Josh laughed. “How long are you going to be kid sitting?” he asked Lucas.
“Until Dulcey comes home, and it looks like that’s going to take longer than she wanted.”
Rich shook his head. “Sorry to hear about Garrett’s dad. It sucks that Garrett can’t get home to see him before he dies.”
“He’s still trying. He’d like to be with his dad before the funeral.” Lucas scanned the menu. The surf and turf was on special. The heavens were being nice to him tonight.
The waiter came for their orders, and then they settled into serious catching up. Lucas always enjoyed hearing what they were doing, but this was the first time he felt jealous when they talked about their wives and kids.
Ian let out a long sigh. “All three of my girls have the flu right now. So does my wife. She told me to run for my life before I circled the porcelain throne with them.”
“It went through our house last week,” Tim said.
“It took out my wife two weeks ago, my son last week, and my daughter and I are next,” Josh said.
“It’s part of raising kids,” Rich told him.
“Jordy and Beth had it Sunday when they stayed with me,” he said.
They all looked at him and laughed. “Friend, you’re about to learn how well kids share. You have to pry a game controller out of their sticky paws, but germs? They’re happy to pass them along.”
The talk turned to sports, gossiping about old friends they bumped into, and recent happenings at their houses.
Rich raised an eyebrow at Lucas. “Heard Mariah popped into town for a day.”
“Yeah, we got together at the Gas House for supper.”
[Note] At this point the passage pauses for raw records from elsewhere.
(* ===== verification/SocketProofs.v ===== *)
(** Properties of the socket layer: the handle table, reference counts, and
    reading a socket as a stream of datagrams. *)
From S2P Require Import Prelude Utils Checksum Net UdpQueue NetProofs Socket.

(** * The handle table *)

Lemma find_free_Some {A} (f : A -> bool) : forall l k i,
  find_free f k l = Some i ->
  exists j x, i = (k + j)%nat /\ l !! j = Some x /\ f x = true.
Proof.
  induction l as [|y l IH]; intros k i; simpl; [done|]. destruct (f y) eqn:E.
  - intros [= <-]. exists 0%nat, y. split; [lia|done].
  - intros Hf. destruct (IH _ _ Hf) as (j & x & -> & ? & ?). exists (S j), x. split; [lia|done].
Qed.

Lemma find_free_None {A} (f : A -> bool) : forall l k,
  find_free f k l = None -> Forall (fun x => f x = false) l.
Proof.
  induction l as [|y l IH]; intros k; simpl; [constructor|]. destruct (f y) eqn:E; [done|].
  intros Hf. constructor; [done|by eapply IH].
Qed.

Section Handles.
Context {N : Type}.

Lemma handle_of_index i : (i < SOCKET_MAX)%nat ->
  socket_index_from_handle (socket_handle_from_index (Z.of_nat i)) = Z.of_nat i.
Proof.
  intros Hi. unfold socket_index_from_handle, socket_handle_from_index, SOCKET_HANDLE_BASE, SOCKET_MAX in *.
  repeat case_z; simpl; lia.
Qed.

Lemma socket_lookup i (s : net N) k :
  (i < SOCKET_MAX)%nat -> sockets s !! i = Some k -> used k = true ->
  socket_from_handle (socket_handle_from_index (Z.of_nat i)) s = Some (i, k).
Proof.
  intros Hi Hk Hu. unfold socket_from_handle. rewrite handle_of_index by done.
  destruct (Z.ltb_spec (Z.of_nat i) 0); [lia|]. by rewrite Nat2Z.id, Hk, Hu.
Qed.

Lemma socket_lookup_inv h (s : net N) i k :
  socket_from_handle h s = Some (i, k) ->
  h = socket_handle_from_index (Z.of_nat i) /\ (i < SOCKET_MAX)%nat /\ sockets s !! i = Some k /\ used k = true.
Proof.
  unfold socket_from_handle, socket_index_from_handle, socket_handle_from_index, SOCKET_HANDLE_BASE, SOCKET_MAX.
  intros E. repeat match type of E with
  | (let x := _ in _) = _ => cbv zeta in E
  | (if ?c then None else _) = _ => destruct c eqn:?; [discriminate E|]
  end.
  destruct ((-4096 - h <? 0) || (Z.of_nat 16 <=? -4096 - h)) eqn:B; [discriminate|].
  apply orb_false_iff in B as [B1%Z.ltb_ge B2%Z.leb_gt].
  destruct (sockets s !! Z.to_nat (-4096 - h)) as [k'|] eqn:Ek; [|discriminate].
  destruct (used k') eqn:Hu; [|discriminate]. injection E as <- <-.
  split; [lia|]. split; [lia|]. done.
Qed.

(** Updating one socket does not change what other handles refer to. *)
Lemma socket_set_other h i k (s : net N) :
  h <> socket_handle_from_index (Z.of_nat i) ->
  socket_from_handle h (set_socket i k s) = socket_from_handle h s.
Proof.
  intros Hne. unfold socket_from_handle. cbn [sockets set_socket set_sockets].
  destruct (Z.ltb_spec (socket_index_from_handle h) 0) as [|Hp]; [done|].
  destruct (Nat.eq_dec (Z.to_nat (socket_index_from_handle h)) i) as [E|E].
  - exfalso. apply Hne. revert Hp E. unfold socket_index_from_handle, socket_handle_from_index, SOCKET_HANDLE_BASE.
    repeat case_z; simpl; lia.
  - by rewrite list_lookup_insert_ne by done.
Qed.

Lemma socket_set_same i k k0 (s : net N) :
  (i < SOCKET_MAX)%nat -> sockets s !! i = Some k0 ->
  socket_from_handle (socket_handle_from_index (Z.of_nat i)) (set_socket i k s)
  = if used k then Some (i, k) else None.
Proof.
  intros Hi Hk. unfold socket_from_handle. rewrite handle_of_index by done.
  destruct (Z.ltb_spec (Z.of_nat i) 0); [lia|]. cbn [sockets set_socket set_sockets].
  rewrite Nat2Z.id, list_lookup_insert_eq; [done|by eapply lookup_lt_Some].
Qed.

(** [socket_create] returns -1 exactly when the family, type and protocol
    are not supported or all 16 sockets are in use; otherwise the new handle
    was not valid before, refers to a fresh socket with one reference, and every
    other handle refers to what it referred to. *)
Theorem socket_create_fresh dom ty proto (s : net N) :
  length (sockets s) = SOCKET_MAX ->
  (socket_create dom ty proto s = Ret (-1) s
   /\ ~ (dom = AF_INET /\ (ty = SOCK_DGRAM /\ proto = 0 \/ ty = SOCK_RAW /\ proto = IPPROTO_ICMP)
         /\ Exists (fun k => used k = false) (sockets s)))
  \/ (exists h i s', socket_create dom ty proto s = Ret h s' /\ socket_handle_valid h s = false
      /\ socket_from_handle h s' = Some (i, new_socket i dom ty proto) /\ h < 0
      /\ forall h', h' <> h -> socket_from_handle h' s' = socket_from_handle h' s).
Proof.
  intros L. unfold socket_create.
  assert (A : dom <> AF_INET \/ ~ (ty = SOCK_DGRAM /\ proto = 0 \/ ty = SOCK_RAW /\ proto = IPPROTO_ICMP)
    \/ (dom =? AF_INET) = true /\ ((ty =? SOCK_DGRAM) && negb (proto =? 0)) = false
       /\ ((ty =? SOCK_RAW) && negb (proto =? IPPROTO_ICMP)) = false
       /\ (negb (ty =? SOCK_DGRAM) && negb (ty =? SOCK_RAW)) = false).
  { unfold AF_INET, SOCK_DGRAM, SOCK_RAW, IPPROTO_ICMP. repeat case_z; simpl; lia. }
  destruct (Z.eqb_spec dom AF_INET) as [Ed|]; [|left; split; [done|tauto]]. cbn [negb].
  destruct ((ty =? SOCK_DGRAM) && negb (proto =? 0)) eqn:E1; [left; split; [done|intuition congruence]|].
  destruct ((ty =? SOCK_RAW) && negb (proto =? IPPROTO_ICMP)) eqn:E2; [left; split; [done|intuition congruence]|].
  destruct (negb (ty =? SOCK_DGRAM) && negb (ty =? SOCK_RAW)) eqn:E3; [left; split; [done|intuition congruence]|].
  destruct (find_free _ 0 (sockets s)) as [i|] eqn:Ef.
  - right. destruct (find_free_Some _ _ _ _ Ef) as (j & k & Hj & Hk & Hu). simpl in Hj. subst j.
    apply negb_true_iff in Hu.
    assert (Hi : (i < SOCKET_MAX)%nat) by (rewrite <- L; by eapply lookup_lt_Some).
    exists (socket_handle_from_index (Z.of_nat i)), i. eexists. split; [reflexivity|]. split; [|split; [|split]].
    + unfold socket_handle_valid. destruct (socket_from_handle _ s) as [[i' k']|] eqn:E; [|done].
      apply socket_lookup_inv in E as (Eh & _ & Hk' & Hu').
      unfold socket_handle_from_index in Eh. assert (i' = i) by lia. subst. congruence.
    + by rewrite (socket_set_same i _ k).
    + unfold socket_handle_from_index, SOCKET_HANDLE_BASE. lia.
    + intros h' Hne. by apply socket_set_other.
  - left. split; [done|]. intros (_ & _ & Hx). apply find_free_None in Ef.
    rewrite Exists_exists in Hx. destruct Hx as (k & Hin & Hk). rewrite Forall_forall in Ef.
    specialize (Ef k Hin). rewrite Hk in Ef. done.
Qed.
“Are there still any sparks?” Tim looked concerned. “You’re not still carrying a torch for her, are you?”
“Nope, I met her and there was nothing, nada. It’s been too long. I’m over her.”
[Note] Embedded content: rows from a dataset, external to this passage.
Lemma demo_fork_law :
  ends demo_fork (fun '(kpd, dir, t) h => forall pte, user_page (hram h) dir 4194404 = Some pte ->
    exists al, can_fork (demo_parent kpd dir t h) al 4194404 pte).
Proof.
  unfold demo_fork, with_block. pose proof demo_task_law as L. destruct demo_task as [[kpd dir] h|h|]; [|done|done].
  destruct L as (kb & ds & pb & Hi & D & Ho & Big & U & T).
  destruct (malloc_law h (ds ++ [pb; kb]) 200 Hi ltac:(lia)) as [(t & sz & h1 & E & Hsz & Hi1 & K & _)|E];
    rewrite E; [|done]. cbn [ends]. intros pte Hpte.
  destruct (inv_bounds _ _ (t - 12, sz) Hi1 ltac:(set_solver)) as (B1 & B2 & B3). simpl in B1.
  apply kept_app in K as [Kd Ka].
  assert (Ht : owns ((t - 12, sz) :: ds ++ [pb; kb]) t (t + 200)).
  { exists (t - 12, sz). split; [set_solver|]. unfold bend, sizeof_block_header_t. simpl. lia. }
  assert (Hcur : current (demo_parent kpd dir t h1) = mkTcb 0 TASK_RUNNING 1 0 dir 0 [] 0 0 t).
  { unfold current, task. cbn. by rewrite lookup_insert_ne, lookup_insert_eq by lia. }
  exists ((t - 12, sz) :: ds ++ [pb; kb]). split; rewrite ?Hcur; cbn [demo_parent kmmu mheap page_directory tcr3
    current_task idle_task paging_get_directory cr3].
  - lia.
  - exact Hi1.
  - by apply owns_cons, owns_app_r.
  - by apply (all_big_kept [pb; kb] (hram h)).
  - eapply dir_ok_same; [exact D| |intros; by apply owns_cons, owns_app_l].
    eapply kept_owned; [exact Kd|apply D].
  - done.
  - intros v e Hv Hu. apply owns_cons, owns_app_r, (U v); [done|]. rewrite <- Hu. symmetry.
    by apply same_walk_results, (walk_kept ds).
  - eapply owns_sub; [exact Ht|lia|]. unfold sizeof_tcb_t. lia.
  - eapply owns_sub; [exact Ht|lia|]. unfold sizeof_tcb_t. lia.
  - split; [lia|]. vm_compute. discriminate.
  - exact Hpte.
Qed.

Lemma fork_gives_child_witness : exists (k : kern unit) al pte,
  can_fork k al 4194404 pte /\
  ends (fork_current 4194404 k) (fun p k' => p = 2 /\ exists child np dir ps,
    child <> idle_task k /\ owns ps np (np + 4096) /\
    forked (hram (mheap (kmmu k))) (hram (mheap (kmmu k'))) al (page_directory (kmmu k))
      (tcr3 (current k)) dir 4194404 np ps).
Proof.
  assert (E : match demo_fork with
    | Ret (_, dir, _) h => match user_page (hram h) dir 4194404 with Some _ => true | None => false end
    | _ => false end = true) by (vm_compute; reflexivity).
  pose proof demo_fork_law as L. destruct demo_fork as [[[kpd dir] t] h|h|]; [|done|done].
  destruct (user_page (hram h) dir 4194404) as [pte|] eqn:Ep; [|done].
  destruct (L pte Ep) as (al & C). exists (demo_parent kpd dir t h), al, pte. split; [exact C|].
  eapply ends_mono; [apply (fork_gives_child (demo_parent kpd dir t h) al 4194404 pte C)|]. cbv beta.
  intros p k' (child & np & d & ps & f & b & -> & _ & _ & _ & _ & Hn & _ & _ & Ho & F).
  split; [reflexivity|]. by exists child, np, d, ps.
Defined.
Ian slapped him on the back. “It’s about time. She was pretty full of herself, always made us feel like she was doing us a favor if she showed up anywhere with you.”
Lucas thought about that. “I didn’t see it at the time, but yeah, I see it now.”
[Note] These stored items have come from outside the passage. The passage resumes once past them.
(** The first [i] terminals have been allocated and cleared. *)
Record made (i : nat) (al : list blk) (s : console) : Prop := {
  m_length : length (ttys s) = Z.to_nat TTY_COUNT;
  m_distinct : NoDup (take i (ttys s));
  m_each : forall p, p ∈ take i (ttys s) -> p <> 0 /\ terms s !! p = Some (tty_clear zero_tty) /\ exists sz, (p - 12, sz) ∈ al /\ 0 < sz
}.

Lemma made_next i al s p sz h :
  heap_inv h ((p - 12, sz) :: al) -> 0 < sz -> made i al s -> (i < 4)%nat ->
  made (S i) ((p - 12, sz) :: al) (set_term p (tty_clear zero_tty) (set_ttys (<[i := p]> (ttys s)) s)).
Proof.
  intros Hi Hs [] Hlt. change (Z.to_nat TTY_COUNT) with 4%nat in *.
  assert (Et : take (S i) (<[i:=p]> (ttys s)) = take i (ttys s) ++ [p]).
  { rewrite (take_S_r _ _ p) by (apply list_lookup_insert_eq; lia). by rewrite take_insert_ge. }
  assert (Hp : p ∉ take i (ttys s)).
  { intros Hin. destruct (m_each0 p Hin) as (_ & _ & sz' & Hal & Hs').
    pose proof (inv_disj _ _ Hi) as D. inversion D as [|? ? HF _]; subst. rewrite Forall_forall in HF.
    specialize (HF _ Hal). unfold disj, bend, sizeof_block_header_t in HF. simpl in HF. lia. }
  pose proof (inv_bounds _ _ (p - 12, sz) Hi (list_elem_of_here _ _)) as (B & _). simpl in B.
  constructor; cbn [set_term set_ttys ttys terms].
  - by rewrite length_insert.
  - rewrite Et. apply NoDup_app. split; [done|]. split; [set_solver|apply NoDup_singleton].
  - rewrite Et. intros q [Hq|Hq]%elem_of_app.
    + destruct (m_each0 q Hq) as (? & Hl & sz' & ? & ?). split; [done|]. split; [|exists sz'; set_solver].
      rewrite lookup_insert_ne; [done|]. intros ->. done.
    + apply list_elem_of_singleton in Hq as ->. split; [lia|]. split; [by rewrite lookup_insert_eq|exists sz; set_solver].
Qed.

Lemma init_loop_ok n : forall i h al s,
  heap_inv h al -> made i al s -> (i + n = 4)%nat ->
  ends (tty_init_loop n (Z.of_nat i) (h, s)) (fun ok hs => ok = true /\ exists al', made 4 al' hs.2 /\ disp hs.2 = disp s).
Proof.
  induction n as [|n IH]; intros i h al s Hi Hm Hn; cbn [tty_init_loop].
  - apply ends_ret. split; [done|]. exists al. by replace 4%nat with i by lia.
  - apply ends_bind. unfold zoom. cbn [fst].
    destruct (malloc_law h al sizeof_tty_t Hi ltac:(unfold sizeof_tty_t; lia)) as [(p & sz & h' & -> & Hsz & Hi' & _)| ->]; [|done].
    cbn [ends snd]. apply ends_bind. cbn [modify ends fst snd].
    pose proof (made_next i al s p sz h' Hi' ltac:(unfold sizeof_tty_t in *; lia) Hm ltac:(lia)) as M'.
    pose proof (inv_bounds _ _ (p - 12, sz) Hi' ltac:(set_solver)) as (B & _). simpl in B.
    destruct (Z.eqb_spec p 0); [lia|]. apply ends_bind. cbn [modify ends fst snd]. rewrite Nat2Z.id.
    replace (Z.of_nat i + 1) with (Z.of_nat (S i)) by lia. eapply ends_mono; [apply (IH (S i) h' _ _ Hi' M'); lia|].
    intros ok [h2 s2] (-> & al' & Hm' & Hd). simpl in *. eauto.
Qed.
Rich grinned. “If you’re ready to move on and hook up with someone else, man, we have plenty of tips to share with you.”
“Like I’d trust any of you guys.”
They all laughed again.
By the time Lucas left to drive home, he was tempted to stop at Miss Doore’s house and ask her on a date. But how weird would that feel? He’d never been turned down before, and she might be the first to put him in his place. He decided to tuck his tail and run home. He’d had a great night with his friends. And he wanted what they had. But he didn’t think he’d have any success with Miss Doore.